擬人化した漫画「はたらく細胞」、着眼点で勝負
細菌と戦う白血球は熱血漢
都道府県から世界の国々、鉄道や刀まで、モノをキャラクターに置き換える擬人化作品がサブカルチャー界で勢力を伸ばしている。ジャンルの代表格といえるほど人気を集めるのが、人間の体内の細胞を「キャラ立て」して描く漫画「はたらく細胞」(清水茜著、講談社)だ。新人のデビュー作だが、斬新な着眼点が好評で、3巻までの発行部数は累計で約75万部に上る。
酸素を運ぶ赤血球はかわいい女性、細菌やウイルスを撃退する白血球は熱血の男性に。食中毒菌など侵入した外敵に力を合わせ立ち向かう姿を描く。連載する漫画誌「月刊少年シリウス」の担当編集者、芝尾裕之氏は「細胞を娯楽作品にした例は教育漫画を除けばないと思う」と語る。

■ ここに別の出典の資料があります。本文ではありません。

(** * Brandon Media OS: process lifecycle, schedulers and IPC mailbox

    A shallow embedding of [kernel/process/process.c],
    [kernel/process/scheduler.c], [kernel/process/ipc.c] and
    [kernel/smp/advanced_scheduler.c], with the properties of the
    scheduling core stated over it.

    Conventions of the embedding.
    - Process control blocks live in a heap [procs : gmap positive process];
      a C pointer is an [option positive], with [None] for NULL.
    - Fixed-width unsigned integers are [Z] with the wrap-around written
      out ([wrap32], [wrap64]).
    - A C function is a function from the kernel state to a [result]:
      [Ret] for a normal return, [Fault] when a pointer that is not in the
      heap is dereferenced, [Diverge] when a loop is still running after
      the given number of iterations ([fuel]).
    - [serial_puts], [print_dec], [interrupts_disable] and
      [interrupts_enable] have no effect on the modelled state and are
      left out; [context_switch_asm] only transplants CPU registers and is
      modelled as returning at once. *)

From Stdlib Require Import ZArith List Lia String.
From stdpp Require Import base option list gmap.

Local Open Scope Z_scope.

(** ** Machine integers *)

Definition wrap32 (z : Z) : Z := z mod 2 ^ 32.
Definition wrap64 (z : Z) : Z := z mod 2 ^ 64.
Definition UINT64_MAX : Z := 2 ^ 64 - 1.

(** ** Results of C functions *)

Inductive result (A : Type) : Type :=
  | Ret (a : A)
  | Fault
  | Diverge.
Arguments Ret {A} a.
Arguments Fault {A}.
Arguments Diverge {A}.

#[global] Instance result_bind : MBind result :=
  λ A B f m, match m with
             | Ret a => f a
             | Fault => Fault
             | Diverge => Diverge
             end.

(** ** include/kernel/process.h *)

Inductive process_state_t : Set :=
  | PROCESS_CREATED
  | PROCESS_READY
  | PROCESS_RUNNING
  | PROCESS_BLOCKED
  | PROCESS_SLEEPING
  | PROCESS_ZOMBIE
  | PROCESS_TERMINATED.

#[global] Instance process_state_eq_dec : EqDecision process_state_t.
Proof. solve_decision. Defined.

(** [process_priority_t]: the code compares and clamps priorities as
    integers, so they are kept as [Z] (non-negative: the enum is stored
    unsigned). *)
Definition PRIORITY_IDLE : Z := 0.
Definition PRIORITY_LOW : Z := 1.
Definition PRIORITY_NORMAL : Z := 2.
Definition PRIORITY_HIGH : Z := 3.
Definition PRIORITY_REALTIME : Z := 4.

Definition PROCESS_STACK_SIZE : Z := 8 * 1024.
Definition PROCESS_HEAP_SIZE : Z := 64 * 1024.
Definition MAX_PROCESSES : Z := 256.
Definition DEFAULT_TIME_SLICE : Z := 10.

(** [scheduler_algorithm_t], again as the integer the [switch] inspects. *)
Definition SCHED_ROUND_ROBIN : Z := 0.
Definition SCHED_PRIORITY : Z := 1.
Definition SCHED_CFS : Z := 2.

(** The registers [process_create] sets; all others are zeroed. *)
Record cpu_context : Set := mk_cpu_context {
  rip : Z;
  rsp : Z;
  rflags : Z;
  cr3 : Z;
  cs : Z;
  ds : Z
}.

Definition zero_context : cpu_context := mk_cpu_context 0 0 0 0 0 0.

(** [struct message_queue] of ipc.c. *)
Record message_queue : Set := mk_message_queue {
  mq_head : option positive;
  mq_tail : option positive;
  mq_count : Z
}.

(** [neural_priority_t] and [struct process_sched_stats] of
    advanced_scheduler.c. *)
Definition NEURAL_PRIORITY_CRITICAL : Z := 0.
Definition NEURAL_PRIORITY_HIGH : Z := 1.
Definition NEURAL_PRIORITY_NORMAL : Z := 2.
Definition NEURAL_PRIORITY_LOW : Z := 3.
Definition NEURAL_PRIORITY_BACKGROUND : Z := 4.
Definition NEURAL_PRIORITY_IDLE : Z := 5.

Record process_sched_stats : Set := mk_process_sched_stats {
  runtime : Z;
  wait_time : Z;
  neural_cycles : Z;
  st_context_switches : Z;
  preemptions : Z;
  last_runtime : Z;
  vruntime : Z;
  neural_class : Z;
  nice_value : Z;
  deadline : Z;
  neural_affinity : Z
}.

(** Modelled from the spec: the fields [next_in_queue] and [sched_stats],
    which advanced_scheduler.c uses but process.h does not declare.  They
    are the second set of queue-link fields of the data model, the one for
    the per-core queue, structurally independent of [next] and [prev], and
    the optional, lazily allocated scheduling-statistics block owned by the
    process.

    Everything else is [struct process] of process.h.  The fields the
    modelled functions never touch after the initial [memory_set]
    (memory_usage, children, next_sibling, pending_signals, file_table,
    page_faults, syscall_count) are left out.  The message queue and the
    statistics block are owned by the process and stored in place; [None]
    is the NULL pointer. *)
Record process : Set := mk_process {
  pid : Z;
  ppid : Z;
  name : string;
  state : process_state_t;
  priority : Z;
  time_slice : Z;
  cpu_time : Z;
  creation_time : Z;
  page_directory : option positive;
  stack_base : Z;
  stack_size : Z;
  heap_base : Z;
  heap_size : Z;
  context : cpu_context;
  parent : option positive;
  next : option positive;
  prev : option positive;
  last_scheduled : Z;
  sleep_until : Z;
  message_queue_of : option message_queue;
  context_switches : Z;
  next_in_queue : option positive;
  sched_stats : option process_sched_stats
}.

(** The PCB after [memory_set(proc, 0, sizeof(struct process))]. *)
Definition zero_process : process :=
  mk_process 0 0 EmptyString PROCESS_CREATED 0 0 0 0 None 0 0 0 0
             zero_context None None None 0 0 None 0 None None.

(** Field assignments. *)
Definition set_pid (v : Z) (p : process) : process :=
  mk_process v (ppid p) (name p) (state p) (priority p) (time_slice p)
    (cpu_time p) (creation_time p) (page_directory p) (stack_base p)
    (stack_size p) (heap_base p) (heap_size p) (context p) (parent p)
    (next p) (prev p) (last_scheduled p) (sleep_until p)
    (message_queue_of p) (context_switches p) (next_in_queue p)
    (sched_stats p).

Definition set_state (v : process_state_t) (p : process) : process :=
  mk_process (pid p) (ppid p) (name p) v (priority p) (time_slice p)
    (cpu_time p) (creation_time p) (page_directory p) (stack_base p)
    (stack_size p) (heap_base p) (heap_size p) (context p) (parent p)
    (next p) (prev p) (last_scheduled p) (sleep_until p)
    (message_queue_of p) (context_switches p) (next_in_queue p)
    (sched_stats p).

Definition set_cpu_time (v : Z) (p : process) : process :=
  mk_process (pid p) (ppid p) (name p) (state p) (priority p) (time_slice p)
    v (creation_time p) (page_directory p) (stack_base p)
    (stack_size p) (heap_base p) (heap_size p) (context p) (parent p)
    (next p) (prev p) (last_scheduled p) (sleep_until p)
    (message_queue_of p) (context_switches p) (next_in_queue p)
    (sched_stats p).

Definition set_page_directory (v : option positive) (p : process) : process :=
  mk_process (pid p) (ppid p) (name p) (state p) (priority p) (time_slice p)
    (cpu_time p) (creation_time p) v (stack_base p)
    (stack_size p) (heap_base p) (heap_size p) (context p) (parent p)
    (next p) (prev p) (last_scheduled p) (sleep_until p)
    (message_queue_of p) (context_switches p) (next_in_queue p)
    (sched_stats p).

Definition set_stack (base size : Z) (p : process) : process :=
  mk_process (pid p) (ppid p) (name p) (state p) (priority p) (time_slice p)
    (cpu_time p) (creation_time p) (page_directory p) base
    size (heap_base p) (heap_size p) (context p) (parent p)
    (next p) (prev p) (last_scheduled p) (sleep_until p)
    (message_queue_of p) (context_switches p) (next_in_queue p)
    (sched_stats p).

同作の強みは、人間の体内や健康を維持する免疫機能の働きといった、誰もが関心を持つ世界を舞台に設定した点だ。昨春の連載時から、インフルエンザに花粉症と、共感を広げられそうな身近な疾患を次々と取り上げ、スタートダッシュをかけた。
同誌副編集長の仲間圭吾氏は「近年の傾向として単行本は1.2巻までが勝負。面白くないと思われれば、もう見向きもされない」と強調する。話題の漫画「進撃の巨人」は、1巻目で主人公が敵の巨人に食べられる衝撃の展開をみせて人気に火が付いた。序盤にクライマックスを持ってくる同作の方式が漫画界の「1つのフォーマットになっている」(仲間氏)という。
昨夏に第1巻を発刊。通常、新人デビュー作の初版は1万部前後だが、同作はそれを大きく上回る数倍の部数を準備した。講談社販売局の土沼勇人氏は、作品への期待から「バクチとして大きく張った」と振り返る。書店の評価は高く、入り口正面など目立つ売り場に平積みされ、発売から1カ月で部数は10万部を突破。今年6月に3巻まで刊行、売り上げを伸ばしている。
新しさと親しみやすさ、両方を兼ね備えた魅力が人気を支える。加えて、作家の描写力も見逃せない。キャラクターの性格を物語になじませながら丁寧に描き込む。酸素を取り込み二酸化炭素を排出する肺を空港に見立てるなど、独特の解釈と見せ方で引きつける。読者は性別と年齢を問わず広がっているという。快進撃は続きそうだ。